"[S]lavery is
but the owning of labor and carries with it the care of the laborers, while the
European plan, led by England, is that capital shall control labor by
controlling wages. This can be done by controlling the money. The great
debt that capitalists will see to it is made out of the war, must be used as a
means to control the volume of money. . . . It will not do to allow the greenback, as it is called, to circulate as
money any length of time, as we cannot control that. [Quoted in Charles Lindburgh, Banking and
Currency and the Money Trust (Washington D.C.: National Capital Press,
1913), page 102.]"
The quotation may be apocryphal,
but it graphically conveys the fate of our burgeoning indentured class. It also suggests the way out: we must
recapture the control of our money and banking systems, including the issuance
of debt-free money ("greenbacks") by the government.
Meanwhile, in Other Unreported News . . .
That alternative vision was
put before a conference in Philadelphia in late April that drew delegates from
all over the United States. The theme of the first Public Banking in America conference, held at
the Quaker Friends Center on April 28-29th, was that to fix the
economy, we first need to take back the "money power"--the power to create
currency and credit.
Led by keynote speakers Gar Alperovitz and Hazel Henderson and highlighted in an electric speech by twelve-year-old Victoria Grant, the conference was all about solutions. As summarized by OpEdNews editor Josh Mitteldorf:
"There
were two visions expressed . . . . The first is the very practical idea that
states and cities around America could be rescued from insolvency if they had
their own banks, instead of relying on commercial banks to borrow money through
bonds. Tax-exempt bond issues supply money to states and municipal governments
typically at 5 or 6% interest, while banks these days are able to borrow from
the Fed at 1/4% per year.
"The
second vision is . . . the radically-subversive idea that the system we have
for introducing money into the economy is a boon for the banks, but perhaps a
major drag on our economy. Perhaps a simple, direct system of money creation by
the Treasury Dept instead of the Fed would put an end to cycles of recession,
and create a foundation for long-term prosperity.
"Banking
is a huge leech on our economy. 40% of every dollar we spend on goods and
services -- 40% of all that we create and all we consume -- is siphoned off the
top as bank interest in one form or another. ( Calculations of Margrit Kennedy ) The US Government is
in the absurd position of paying interest to a private bank for every dollar
that is put into circulation. The Federal Reserve system has privatized the
power to create money, which, according to the Constitution, ought to belong to
Congress alone. Presently, interest on the national debt costs the Federal
government $500 billion in 2011, and (because of structural deficit spending)

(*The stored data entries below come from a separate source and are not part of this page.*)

(** ** Numbering *)

Lemma in_flight_snoc H pr n b seg :
  acked seg = false -> in_flight cv H pr n b ->
  in_flight cv (H ++ [payload seg]) pr n (b ++ [number_segment cv (Z.of_nat (length H)) seg]).
Proof.
  intros Ha. revert n. induction b as [|x b IH]; intros n; cbn [in_flight app].
  - intros ->. rewrite length_app; cbn. split; [|lia]. unfold flight_ok. cbn. rewrite Ha.
    repeat split. apply (nth_seg_snoc H (payload seg)).
  - intros [(?&?&?&Hx) Hb]. split; [|auto]. split_and!; [done..|]. destruct (acked x); [done|].
    eapply nth_seg_prefix; [|done]. by apply prefix_app_r.
Qed.

Lemma slide_loop_ok H pr window una q nxt b m q' nxt' b' m' :
  slide_loop cv window una q nxt b m = (q', nxt', b', m') ->
  (Z.of_nat (length (H ++ (payload <$> q))) < seq_limit)%Z ->
  snd_ok cv (mkSender una nxt q b) H pr ->
  exists H', H `prefix_of` H' /\ snd_ok cv (mkSender una nxt' q' b') H' pr /\
    H' ++ (payload <$> q') = H ++ (payload <$> q).
Proof.
  unfold seq_limit. revert H nxt b m. induction q as [|seg q IH]; intros H nxt b m; cbn [slide_loop].
  { intros [= <- <- <- <-] _ Hs. by exists H. }
  destruct (timediff nxt (wadd una window) <? 0)%Z; [|by intros [= <- <- <- <-] _ Hs; exists H].
  intros Hl HH [H1 H2 H3 H4 H5]. cbn in H1, H2, H3, H4. unfold accepted in H5. cbn in H5.
  apply Forall_cons in H4 as [Ha Hq]. rewrite fmap_cons, length_app in HH. cbn in HH.
  rewrite wadd_small in Hl by lia.
  assert (Heq : forall l : history, (H ++ [payload seg]) ++ l = H ++ payload seg :: l) by (intros; by rewrite <- app_assoc).
  destruct (IH (H ++ [payload seg]) _ _ _ Hl) as (H'&Hp&Hs'&He).
  - rewrite Heq, length_app. cbn. lia.
  - split; cbn; [rewrite length_app; cbn; lia|done|rewrite H1; by apply in_flight_snoc|done|].
    unfold accepted; cbn. by rewrite Heq.
  - exists H'. split_and!; [|done|by rewrite He, Heq]. etransitivity; [|done]. by apply prefix_app_r.
Qed.

Lemma slide_ok H pr window s s' m :
  slide cv window s = (s', m) -> snd_ok cv s H pr -> (Z.of_nat (length (accepted s H)) < seq_limit)%Z ->
  exists H', H `prefix_of` H' /\ snd_ok cv s' H' pr /\ accepted s' H' = accepted s H.
Proof.
  unfold slide. destruct (slide_loop _ _ _ _ _ _ _) as [[[q nxt] b] n] eqn:Hl. intros [= <- <-] Hs HH.
  destruct s as [una nxt0 q0 b0]. by eapply slide_loop_ok.
Qed.

End Sender.

End KcpSender.

(** ** Flushing KCP

    [flush_inner] keeps the endpoint's invariant: the datagrams it writes are
    well formed and tell the truth about what was sent and received, and the
    queue only moves into the history. *)

Module KcpFlush.
Import Kcp KcpWire KcpInv KcpSender.

Section Flush.
Context (cv : Z).
Implicit Types (H G D : history) (r pr : Receiver) (o : Out) (k : Kcp).

(** ** The datagram being filled *)

Lemma write_out_ok r H o : out_ok cv r H o -> out_ok cv r H (write_out o).
Proof. intros [H1 H2]. split; [by exists []|]. cbn. apply Forall_app. split; [done|by apply Forall_singleton]. Qed.

Lemma make_room_ok r H m n o : out_ok cv r H o -> out_ok cv r H (make_room m n o).
Proof. unfold make_room. case_match; [apply write_out_ok|done]. Qed.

it is the fastest-growing portion of the Federal budget.
"Five hundred billion
dollars could be saved annually just by refinancing the federal debt through
our own central bank, interest-free.
This is not an off-the-wall idea but has actually been done, very
successfully. Among other instances, it
was done in Canada from 1939 to 1974, as was detailed by the youngest and
oldest speakers at the conference, 12-year-old Victoria Grant and former
defense minister Paul Hellyer, founder of the Canadian Action Party. Another Canadian at the conference, Toronto Councillor Kristyn Wong-Tam, has
proposed that the Toronto city council could improve its finances by forming
its own bank."
The direct solution to
the economic crisis, urged by veteran money reformer Bill Still, would be for
the federal government to simply create the money it needs, as the American
colonists did by printing paper scrip and Abraham Lincoln did by printing
greenbacks.
But cities and states
don't need to wait for a deadlocked federal Congress to act. As Wong-Tam has proposed for Toronto, they
can divest their public revenues from the too-big-to-fail banks and put them in
their own publicly-owned banks. These
banks could then do what all banks do : leverage capital, backed
by deposits, into money in the form of bank credit.
This newly-created bank money
would then be available for the use of the local government interest-free
(since the government would own the bank and would get the interest back as dividends). Among other possibilities, the money could be
used to restore the schools. This would
not be an expenditure but an investment, as illustrated
by the G.I. Bill , which
provided education and low-interest loans for returning servicemen after World
War II. Economists have determined that
for every 1944 dollar invested in the G.I. Bill, the country received
approximately $7 in return, through increased economic productivity, consumer
spending, and tax revenues.
Legislation for public
banks has now been introduced in 18 U.S. states, on the model of the highly
successful Bank of North Dakota (BND). Elaborated
on at the Public Banking conference by Ed Sather and Rozanne Junker, the BND is
currently the country's only state-owned bank and has been a major factor in
allowing the state to escape the recent credit crisis. North Dakota is the only state to boast a
significant budget surplus every year since the economic downturn of 2008.
Ellen Brown noted that
40% of banks globally are also publicly-owned.
These are largely in the BRIC countries (Brazil, Russia, India, and China),
which also escaped the credit crisis, largely because their public banks did
not rely on derivatives and, unlike private banks, lent counter-cyclically to
cushion their economies from the downturn.